[Task item] What lines in the records include the string "scripted"? Return each one.

Segment Start: Material for the task

Lemma Read_success_witness :
  ∃ mp : flat_map_t,
    fill_map (Some Scenario.trim)
      [Scenario.A1; Scenario.B1; Scenario.C1; Scenario.D1; Scenario.E1] ∅
      = Returns (inl mp) ∧
    dom mp = list_to_set ["a"; "b"; "c"; "d/e"; "d/f"] ∧
    Read scripted (λ (mp : flat_map_t) (delim : string), mp) 3
      Scenario.three_pages
      (ProviderWithClient Scenario.cfg (Some Scenario.trim))
      = Returns ([],
                 {| config := Scenario.cfg;
                    input := {| Path := Some "/app";
                                WithDecryption := Some true;
                                NextToken := None |};
                    params := [Scenario.A1; Scenario.B1; Scenario.C1;
                               Scenario.D1; Scenario.E1];
                    cb := Some Scenario.trim |},
                 (Some mp, None)).
Proof.
  apply (Read_success scripted (λ mp _, mp) 3%nat Scenario.three_pages
           (ProviderWithClient Scenario.cfg (Some Scenario.trim)) []
           {| Path := Some "/app"; WithDecryption := Some true;
              NextToken := None |}
           [Scenario.A1; Scenario.B1; Scenario.C1; Scenario.D1; Scenario.E1]
           ["/app/a"; "/app/b"; "/app/c"; "/app/d/e"; "/app/d/f"]
           Scenario.trim).
  - discriminate.
  - reflexivity.
  - reflexivity.
  - reflexivity.
  - repeat constructor; discriminate.
Defined.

Segment End: Material for the task

[Response area]
    Read scripted (λ (mp : flat_map_t) (delim : string), mp) 3
  apply (Read_success scripted (λ mp _, mp) 3%nat Scenario.three_pages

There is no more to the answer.